Task prompt: Scan the material below and copy every line holding the word "SWireless".

_ _ _

(* ===== verification/DaemonDemo.v ===== *)
(** * A daemon to run

    A kernel with one radio and a network in range, and a session with it,
    evaluated: what the theorems about the reactor are tried on. *)
From S2P Require Import Prelude.
From S2P Require Crypto Nl80211 Rtnl Wiphy Links Ipc Auth Profile Text Timers DhcpMessage DhcpClient Conn ConnProps Engine Reactor.

#[local] Existing Instances Crypto.Toy.prims Crypto.Toy.laws ConnProps.Demo.build ConnProps.Demo.build_safe
  Profile.demo_json Profile.demo_json_laws.

(** The world is the clock. *)
#[export] Instance kernel : Engine.Kernel Z := {
  answer A s w :=
    (match s in Engine.sys A return Engine.SysError + A with
     | Engine.NlInterfaces =>
         inr [{| Wiphy.i_ifindex := 3; Wiphy.i_wiphy := 0; Wiphy.i_name := Text.ascii_of "wlan0";
                 Wiphy.i_iftype := Wiphy.Station; Wiphy.i_mac := Some ConnProps.Demo.own |}]
     | Engine.NlWiphys => inr []
     | Engine.NlTriggerScan _ => inr tt
     | Engine.NlScanResults _ => inr [ConnProps.Demo.home]
     | Engine.NlConnect _ | Engine.NlAssociate _ => inr tt
     | Engine.NlAuthenticate _ => inr tt
     | Engine.NlDisconnect _ _ => inr tt
     | Engine.NlNewPairwiseKey _ _ _ _ => inr tt
     | Engine.NlNewGroupKey _ _ _ _ => inr tt
     | Engine.NlSetDefaultKey _ _ => inr tt
     | Engine.NlSetPowerSave _ _ => inl (Engine.EKernel 95)
     | Engine.EapolOpen _ => inr tt
     | Engine.EapolSend _ => inr tt
     | Engine.RtLinks => inr []
     | Engine.RtAddresses => inr []
     | Engine.RtSetUp _ _ => inr tt
     | Engine.RtDelAddress _ _ _ | Engine.RtAddAddress _ _ _ => inr tt
     | Engine.RtAddDefaultRoute _ _ => inr tt
     | Engine.RtAddBroadcastRoute _ | Engine.RtAddProbeRoute _ | Engine.RtDelProbeRoute _ => inr tt
     | Engine.DhcpOpen => inr tt
     | Engine.DhcpBroadcast _ | Engine.DhcpSend _ _ => inr tt
     | Engine.Hostname => inr []
     | Engine.WriteResolvConf _ => inr tt
     | Engine.ResolverPointsHere => inr true
     | Engine.StoreRead => inr tt
     | Engine.StoreStep _ => inr tt
     | Engine.StoreRemove _ => inr tt
     | Engine.ReadGroup => inr (Text.ascii_of "caw:x:100:alice")
     | Engine.ReadPasswd => inr (Text.ascii_of "bob:x:1001:1001::/home/bob:/bin/sh")
     | Engine.NewXid => inr 77
     | Engine.NewNonce => inr ConnProps.Demo.snonce
     end, w);
  instant w := (w, w + 1);
  boot_and_monotonic w := ((0, 0), w);
}.
#[export] Instance kernel_ok : Engine.KernelOk Z.
Proof. split. intros w n w'. cbn. intros [= <- _]. reflexivity. Defined.

Abbreviation reactor := (Reactor.Reactor Crypto.PskProvider Crypto.PskProvider Z).

(** Just started: root is client 1, an outsider client 2. *)
Definition root : Auth.Peer := Auth.Build_Peer 10 0 0.
Definition bob : Auth.Peer := Auth.Build_Peer 11 1001 1001.
Definition booted : reactor := Reactor.Reactor_new true true true true 0 None.

(** A session: both clients arrive, root asks for the network and is asked
    for its passphrase, the handshake runs, and an address is obtained. *)
Definition one (s : Reactor.Source) : Reactor.Turn := {| Reactor.ready := [s]; Reactor.gone := [] |}.
Definition arrive : Reactor.Turn :=
  one (Reactor.SListener [(1, root, [Ipc.Connect ConnProps.Demo.ssid None]); (2, bob, [Ipc.Status])]).
Definition scanned : Reactor.Turn := one (Reactor.SWireless [Nl80211.ScanComplete 0 3]).
Definition secret : Reactor.Turn := one (Reactor.SClient 1 [Ipc.Secret 1 ConnProps.Demo.secret]).
Definition joined : Reactor.Turn :=
  one (Reactor.SWireless [Nl80211.Connected (Some ConnProps.Demo.ap) Nl80211.Success]).
Definition keyed : Reactor.Turn := one (Reactor.SEapol [ConnProps.Demo.msg1 1; ConnProps.Demo.msg3 2]).
Definition leased : Reactor.Turn :=
  one (Reactor.SDhcp [DhcpMessage.Message_encode DhcpClient.Demo.offer; DhcpMessage.Message_encode DhcpClient.Demo.ack]).
Definition session : list Reactor.Turn := [arrive; scanned; secret; joined; keyed; leased].

Definition after (l : list Reactor.Turn) : reactor * list Engine.Effect :=
  match (_ ← Reactor.start; Reactor.turns l) booted [] with
  | Some (_, r, out) => (r, out)
  | None => (booted, [])
  end.
(** What a client was told. *)
Definition told (id : Engine.ClientId) (out : list Engine.Effect) : list Engine.Reply :=
  omap (fun e => match e with Engine.Send c r => if c =? id then Some r else None | _ => None end) out.

Example session_told :
  told 1 (snd (after session))
  = [Engine.EvScanning; Engine.EvNeedSecret 1 (Text.ascii_of "Passphrase for home"); Engine.EvAssociating (Some ConnProps.Demo.ap);
     Engine.EvAuthenticating; Engine.EvConfiguring; Engine.EvConnected; Engine.RspOk].
Proof. vm_compute. reflexivity. Qed.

_ _ _

Answer box:
Definition scanned : Reactor.Turn := one (Reactor.SWireless [Nl80211.ScanComplete 0 3]).
  one (Reactor.SWireless [Nl80211.Connected (Some ConnProps.Demo.ap) Nl80211.Success]).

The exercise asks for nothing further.